Il fournit un service vital, comme l'a montré la panne d'Internet de l'année dernière, lorsque des câbles Internet enfouis profondément sous la mer ont été endommagés.
De Lagos à Nairobi, des millions de personnes ont été plongées dans l'obscurité numérique : les applications de messagerie ont planté et les transactions bancaires ont échoué. Les entreprises et les particuliers se sont retrouvés dans une situation difficile.
C'est le Léon Thévenin qui a réparé les multiples pannes de câbles. Le navire, sur lequel une équipe de la BBC a récemment passé une semaine à bord au large des côtes du Ghana, effectue ce travail de réparation spécialisé depuis 13 ans
« Grâce à moi, les pays restent connectés », explique à la BBC Shuru Arendse, un câbleur sud-africain qui travaille sur le navire depuis plus d'une décennie.
« Les informaticiens à la maison ont du travail parce que j'apporte le flux principal », dit-il.
« Vous avez des héros qui sauvent des vies. Je suis un héros parce que je sauve la communication. »
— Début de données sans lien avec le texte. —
Lemma composition_not_total j V :
  budget U k V -> exists j' V', composition_not conv o j V = Some (j', V').
Proof.
  intros Hb. unfold composition_not, Py.get, dget_default.
  destruct (dget "not" o) as [v|] eqn:Hv; [|by eexists _, _].
  destruct v; try by eexists _, _.
  apply sub_value in Hv as [Hc Hs].
  destruct (conv_total _ V Hc Hs Hb) as (y & V1 & Hy).
  unfold bind. rewrite Hy. by eexists _, _.
Qed.

Lemma composition_handle_total j V :
  budget U k V -> exists r V', composition_handle conv o j V = Some (r, V').
Proof.
  intros Hb. unfold composition_handle, bind.
  destruct (composition_list_total "allOf" j V Hb) as (j1 & V1 & H1). rewrite H1.
  apply composition_list_extends in H1; [|done].
  destruct (composition_list_total "oneOf" j1 V1) as (j2 & V2 & H2);
    [eauto using budget_mono|]. rewrite H2.
  apply composition_list_extends in H2; [|done].
  destruct (composition_list_total "anyOf" j2 V2) as (j3 & V3 & H3);
    [eauto using budget_mono|]. rewrite H3.
  apply composition_list_extends in H3; [|done].
  destruct (composition_not_total j3 V3) as (j4 & V4 & H4);
    [eauto using budget_mono|]. rewrite H4.
  by eexists _, _.
Qed.

Lemma object_handle_total j V :
  budget U k V -> exists r V', object_handle conv o j V = Some (r, V').
Proof.
  intros Hb. unfold object_handle.
  set (j0 := dset "required" _ _).
  assert (exists j1 V1,
            match dget "properties" o with
            | Some (JDict items) =>
                let* properties := convert_properties conv (ditems items) [] in
                ret (dset "properties" (JDict properties) j0)
            | _ => ret j0
            end V = Some (j1, V1) /\ V ⊆ V1) as (j1 & V1 & H1 & Hsub).
  { destruct (dget "properties" o) as [v|] eqn:Hv; [|by eexists _, _].
    destruct v; try by eexists _, _.
    apply sub_value in Hv as [Hc Hs].
    destruct (convert_properties_total (ditems d) [] V) as (props & V1 & Hp); [|done|].
    - intros name x Hx. apply In_ditems in Hx.
      split; [eauto using covers_entry|]. apply json_size_entry in Hx. lia.
    - unfold bind. rewrite Hp. eexists _, _. split; [done|].
      by apply convert_properties_extends in Hp. }
  unfold bind at 1. rewrite H1.
  unfold Py.get, dget_default.
  destruct (dget "additionalProperties" o) as [v|] eqn:Hv; [|by eexists _, _].
  destruct v; try by eexists _, _.
  apply sub_value in Hv as [Hc Hs].
  destruct (conv_total _ V1 Hc Hs) as (y & V2 & Hy); [eauto using budget_mono|].
  unfold bind. rewrite Hy. by eexists _, _.
Qed.

Lemma array_handle_total j V :
  1 <= sz -> budget U k V -> exists r V', array_handle conv o j V = Some (r, V').
Proof.
  intros Hsz Hb. unfold array_handle, bind.
  assert (covers U (dget_default "items" (JDict []) o)
          /\ json_size (dget_default "items" (JDict []) o) <= sz) as [Hc Hs].
  { unfold dget_default. destruct (dget "items" o) eqn:Hv; [by apply (sub_value "items")|].
    split; [apply covers_empty_dict | simpl; lia]. }
  destruct (conv_total _ V Hc Hs Hb) as (y & V1 & Hy). rewrite Hy.
  by eexists _, _.
Qed.

Lemma reference_handle_total j V :
  budget U k V -> exists r V', reference_handle full_spec conv o j V = Some (r, V').
Proof.
  intros Hb. unfold reference_handle.
  destruct (dget "$ref" o) as [ref_path|] eqn:Hr; [|by eexists _, _].
  destruct (Hash.hash_key ref_path) as [hk|] eqn:Hk; [|by eexists _, _].
  destruct (decide (hk ∈ V)); [by eexists _, _|].
  destruct ref_path; try by eexists _, _.
  simpl in Hk. simplify_eq.
  destruct (get_description (resolve_ref full_spec s)) as [desc|] eqn:Hd;
    [|by eexists _, _].
  destruct (is_unresolved_desc desc) eqn:Hu; [by eexists _, _|].
  destruct (resolve_ref_cases U full_spec s) as [(desc' & Hd' & Hu')|[Hs Hc]];
    [congruence|].
  destruct (budget_add k V (HStr s)) as (k' & Hlt & Hb'); [|done|done|].
  { apply covers_str. eauto using covers_dget. }
  destruct (conv_jump k' Hlt _ _ (Hc U_spec) Hs Hb') as (result & V1 & Hres).
  rewrite Hres. repeat case_match; by eexists _, _.
Qed.

End HandlersTotal.
End Total.

Section ConvertTotal.
Context {RT : PyRuntime}.
Variable full_spec : json.
Variable U : gset hkey.
Hypothesis U_spec : covers U full_spec.

Lemma run_handlers_total k hs o :
  (forall h, In h hs -> can_handle h o = true ->
     forall j V, budget U k V ->
       exists r V', handle h o j V = Some (r, V') /\ budget U k V') ->
  forall st V, budget U k V -> exists st' V', run_handlers hs o st V = Some (st', V').
Proof.
  induction hs as [|h rest IH]; intros Hh st V Hb; [by eexists _, _|].
  rewrite run_handlers_cons.
  assert (forall st V, budget U k V ->
            exists st' V', run_handlers rest o st V = Some (st', V')) as Hrest.
  { apply IH. intros h' Hin. apply Hh. by right. }
  destruct (can_handle h o) eqn:Hcan; [|by apply Hrest].
  destruct (Hh h (or_introl eq_refl) Hcan (fst st) V Hb) as (r & V1 & Hr & Hb1).
  unfold bind. rewrite Hr. destruct r; by apply Hrest.
Qed.

Lemma can_handle_array_nonempty conv o :
  can_handle (ArraySchemaHandler conv) o = true -> 2 <= json_size (JDict o).
Proof.
  destruct o as [|[k v] r]; [done|]. intros _. simpl.
  pose proof (json_size_pos v). lia.
Qed.

Lemma handlers_total conv k sz o h :
  extends conv ->
  total_on U conv k sz ->
  (forall k', k' < k -> total_on U conv k' (json_size full_spec)) ->
  covers U (JDict o) -> json_size (JDict o) <= S sz ->
  In h (handlers full_spec conv) -> can_handle h o = true ->
  forall j V, budget U k V ->
    exists r V', handle h o j V = Some (r, V') /\ budget U k V'.
Proof.
  intros Hext Htot Hjump Hc Hs Hin Hcan j V Hb.
  assert (exists r V', handle h o j V = Some (r, V')) as (r & V' & Hr).
  { revert Hin Hcan. unfold handlers. simpl.
    intros [<-|[<-|[<-|[<-|[<-|[<-|[<-|[]]]]]]]] Hcan; simpl.
    - eapply reference_handle_total; eauto.
    - eapply composition_handle_total; eauto.
    - eapply object_handle_total; eauto.
    - eapply array_handle_total; eauto.
      apply can_handle_array_nonempty in Hcan. lia.
    - by eexists _, _.
    - by eexists _, _.
    - by eexists _, _. }
  exists r, V'. split; [done|].
  apply (handlers_extend full_spec conv Hext h o j V r V' Hin) in Hr.
  eauto using budget_mono.
Qed.
(** The machine that starts on [add_image], after the fetch of its first
    instruction, and after the execution of that instruction. *)
Definition add_start : machine := boot add_image [].
Definition add_fetched : machine :=
  with_registers [0; 0; 0; 0; 0; 0; 0; 0; 0x3001; 0] add_start.
Definition add_done : machine :=
  with_registers [0; 5; 0; 0; 0; 0; 0; 0; 0x3001; FLG_POS] add_start.

(** The size of [memory] is not to be expanded into a unary number. *)
Arguments UINT16_MAX : simpl never.
Arguments blank_memory : simpl never.
Arguments after_store : simpl never.

(** * Properties *)

(** ** Integer conversions and bit fields *)

Lemma wrap16_u16 x : u16 (wrap16 x).
Proof. unfold u16, wrap16. apply Z.mod_pos_bound. lia. Qed.

Lemma wrap16_small x : u16 x -> wrap16 x = x.
Proof. unfold u16, wrap16. intros. apply Z.mod_small. lia. Qed.

Lemma land_mask x n : 0 <= n -> Z.land x (Z.ones n) = x mod 2 ^ n.
Proof. apply Z.land_ones. Qed.

Lemma land_field instruction lo width :
  0 <= lo -> 0 <= width ->
  Z.land (Z.shiftr instruction lo) (Z.ones width) = field instruction lo width.
Proof.
  intros. unfold field. rewrite Z.land_ones, Z.shiftr_div_pow2 by lia.
  reflexivity.
Qed.

Lemma field_bound instruction lo width :
  0 <= width -> 0 <= field instruction lo width < 2 ^ width.
Proof. intros. apply Z.mod_pos_bound. apply Z.pow_pos_nonneg; lia. Qed.

Lemma land7_bound x : 0 <= Z.land x 0x7 < 8.
Proof.
  change 0x7 with (Z.ones 3). rewrite Z.land_ones by lia.
  apply Z.mod_pos_bound. reflexivity.
Qed.

Lemma land_u16 a b : u16 b -> u16 (Z.land a b).
Proof.
  unfold u16. intros Hb. split.
  - apply Z.land_nonneg. lia.
  - assert (Hs : Z.land a b = Z.land a b mod 2 ^ 16).
    { apply Z.bits_inj'. intros i Hi.
      destruct (Z.lt_ge_cases i 16).
      - rewrite Z.mod_pow2_bits_low by lia. reflexivity.
      - rewrite Z.mod_pow2_bits_high by lia. rewrite Z.land_spec.
        rewrite <- (Z.mod_small b (2 ^ 16)) by (change (2 ^ 16) with 65536; lia).
        rewrite Z.mod_pow2_bits_high by lia. apply andb_false_r. }
    rewrite Hs. apply Z.mod_pos_bound. reflexivity.
Qed.

Lemma land_disjoint y k n :
  0 <= n -> 0 <= y < 2 ^ n -> Z.land y (k * 2 ^ n) = 0.
Proof.
  intros Hn Hy. apply Z.bits_inj'. intros i Hi.
  rewrite Z.land_spec, Z.bits_0.
  destruct (Z.lt_ge_cases i n) as [Hlt | Hge].
  - rewrite Z.mul_pow2_bits_low by lia. apply andb_false_r.
  - rewrite <- (Z.mod_small y (2 ^ n)) by lia.
    rewrite Z.mod_pow2_bits_high by lia. reflexivity.
Qed.

Lemma lor_disjoint y k n :
  0 <= n -> 0 <= y < 2 ^ n -> Z.lor y (k * 2 ^ n) = y + k * 2 ^ n.
Proof.
  intros Hn Hy. rewrite <- Z.add_lor_land.
  rewrite land_disjoint by assumption. lia.
Qed.

(** The test of [sign_extend] reads the top bit of an [n]-bit pattern. *)
Lemma sign_bit y n :
  1 <= n -> 0 <= y < 2 ^ n ->
  Z.land (Z.shiftr y (n - 1)) 1 = if y <? 2 ^ (n - 1) then 0 else 1.
Proof.
  intros Hn Hy.
  change 1 with (Z.ones 1) at 2. rewrite Z.land_ones by lia.
  rewrite Z.shiftr_div_pow2 by lia. change (2 ^ 1) with 2.
  assert (Hp : 2 ^ n = 2 * 2 ^ (n - 1)).
  { rewrite <- Z.pow_succ_r by lia. f_equal. lia. }
  assert (Hpos : 0 < 2 ^ (n - 1)) by (apply Z.pow_pos_nonneg; lia).
  destruct (Z.ltb_spec y (2 ^ (n - 1))).
  - rewrite Z.div_small by lia. reflexivity.
  - assert (y / 2 ^ (n - 1) = 1) as ->; [|reflexivity].
    symmetry. apply (Z.div_unique_pos y (2 ^ (n - 1)) 1 (y - 2 ^ (n - 1))); lia.
Qed.

(** The mask [0xFFFF << n], computed in [int]: a multiple of [2 ^ n] whose
    low 16 bits are ones from bit [n] up (for [n = 16] the shift overflows
    [int] and wraps to [-65536]). *)
Lemma int32_shifted_mask n :
  1 <= n <= 16 ->
  exists k, int32 (Z.shiftl 0xFFFF n) = k * 2 ^ n /\
            wrap16 (k * 2 ^ n) = 65536 - 2 ^ n.
Proof.
  intros Hn.
  assert (Hc : n = 1 \/ n = 2 \/ n = 3 \/ n = 4 \/ n = 5 \/ n = 6 \/ n = 7 \/
               n = 8 \/ n = 9 \/ n = 10 \/ n = 11 \/ n = 12 \/ n = 13 \/
               n = 14 \/ n = 15 \/ n = 16) by lia.
  destruct (Z.eq_dec n 16) as [-> | Hne].
  - exists (-1). split; reflexivity.
  - exists 65535.
    repeat (destruct Hc as [-> | Hc]; [split; reflexivity|]). lia.
Qed.

Lemma sign_extend_spec y n :
  1 <= n <= 16 -> 0 <= y < 2 ^ n ->
  sign_extend y n = wrap16 (twos_complement n y).
Proof.
  intros Hn Hy. unfold sign_extend, twos_complement, c_true.
  rewrite sign_bit by lia.
  assert (Hle : 2 ^ n <= 2 ^ 16) by (apply Z.pow_le_mono_r; lia).
  change (2 ^ 16) with 65536 in Hle.
  destruct (Z.ltb_spec y (2 ^ (n - 1))); simpl.
  - symmetry. apply wrap16_small. unfold u16. lia.
  - destruct (int32_shifted_mask n Hn) as (k & -> & Hk).
    rewrite lor_disjoint by lia.
    unfold wrap16 in *. rewrite Z.add_mod, Hk by lia.
    rewrite (Z.mod_small y) by lia.
    replace (y + (65536 - 2 ^ n)) with (y - 2 ^ n + 1 * 65536) by lia.
    apply Z.mod_add. lia.
Qed.

Lemma twos_complement_range n y :
  1 <= n -> 0 <= y < 2 ^ n ->
  - 2 ^ (n - 1) <= twos_complement n y < 2 ^ (n - 1).
Proof.
  intros Hn Hy. unfold twos_complement.
  assert (Hp : 2 ^ n = 2 * 2 ^ (n - 1)).
  { rewrite <- Z.pow_succ_r by lia. f_equal. lia. }
  destruct (Z.ltb_spec y (2 ^ (n - 1))); lia.
Qed.

Lemma twos_complement_wrap16 s :
  -32768 <= s < 32768 -> twos_complement 16 (wrap16 s) = s.
Proof.
  intros Hs. unfold twos_complement, wrap16.
  change (2 ^ (16 - 1)) with 32768. change (2 ^ 16) with 65536.
  destruct (Z.neg_nonneg_cases s).
  - assert (Hm : s mod 65536 = s + 65536).
    { replace s with (s + 65536 + (-1) * 65536) at 1 by lia.
      rewrite Z.mod_add by lia. apply Z.mod_small. lia. }
    rewrite Hm. destruct (Z.ltb_spec (s + 65536) 32768); lia.
  - rewrite Z.mod_small by lia.
    destruct (Z.ltb_spec s 32768); lia.
Qed.

Lemma sign_extend_u16 x n : u16 x -> u16 (sign_extend x n).
Proof.
  intros Hx. unfold sign_extend.
  destruct (c_true _); [apply wrap16_u16 | assumption].
Qed.

(** C5. For every 16-bit [v] and every width [n] from 1 to 16,
    [sign_extend] of the low [n] bits of [v] is the two's-complement value
    of these bits, represented on 16 bits (first conjunct), so reading the
    result back as a 16-bit signed number gives that value (second
    conjunct); and [sign_extend v 16 = v]. *)
Theorem sign_extend_twos_complement (v n : Z) :
  0 <= v < 65536 -> 1 <= n <= 16 ->
  sign_extend (Z.land v (Z.ones n)) n
    = wrap16 (twos_complement n (Z.land v (Z.ones n)))
  /\ twos_complement 16 (sign_extend (Z.land v (Z.ones n)) n)
    = twos_complement n (Z.land v (Z.ones n))
  /\ sign_extend v 16 = v.
Proof.
  intros Hv Hn. rewrite land_mask by lia.
  assert (Hy : 0 <= v mod 2 ^ n < 2 ^ n).
  { apply Z.mod_pos_bound. apply Z.pow_pos_nonneg; lia. }
  assert (Hle : 2 ^ (n - 1) <= 2 ^ 15) by (apply Z.pow_le_mono_r; lia).
  change (2 ^ 15) with 32768 in Hle.
  pose proof (twos_complement_range n (v mod 2 ^ n) ltac:(lia) Hy) as Hr.
  rewrite sign_extend_spec by lia.
  split; [reflexivity | split].
  - apply twos_complement_wrap16. lia.
  - rewrite sign_extend_spec by (change (2 ^ 16) with 65536; lia).
    unfold twos_complement, wrap16.
    change (2 ^ (16 - 1)) with 32768. change (2 ^ 16) with 65536.
    destruct (Z.ltb_spec v 32768).
    + apply Z.mod_small. lia.
    + replace (v - 65536) with (v + (-1) * 65536) by lia.
      rewrite Z.mod_add by lia. apply Z.mod_small. lia.
Qed.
Sa fierté et sa passion reflètent le sentiment de l'équipage qualifié du Léon Thévenin, qui s'élève sur huit étages et transporte un assortiment d'équipements.
Internet est un réseau de serveurs informatiques. Pour lire cet article, il est probable qu'au moins un des 600 câbles à fibre optique du monde ait collecté les données pour les présenter sur votre écran.
La plupart de ces serveurs se trouvent dans des centres de données situés en dehors de l’Afrique et les câbles à fibre optique longent le fond de l’océan, les reliant aux villes côtières du continent.
Les données circulent à travers des fils en fibre de verre fins comme des cheveux, souvent regroupés par paires et protégés par différentes couches de plastique et de cuivre selon la proximité des câbles par rapport au rivage.
"Tant que les serveurs ne sont pas dans le pays, il faut une connexion. Un câble passe d'un pays à l'autre et relie les utilisateurs aux serveurs qui stockent leurs données - qu'il s'agisse d'accéder à Facebook ou à tout autre service en ligne", explique Benjamin Smith, chef de mission adjoint de Léon Thévenin.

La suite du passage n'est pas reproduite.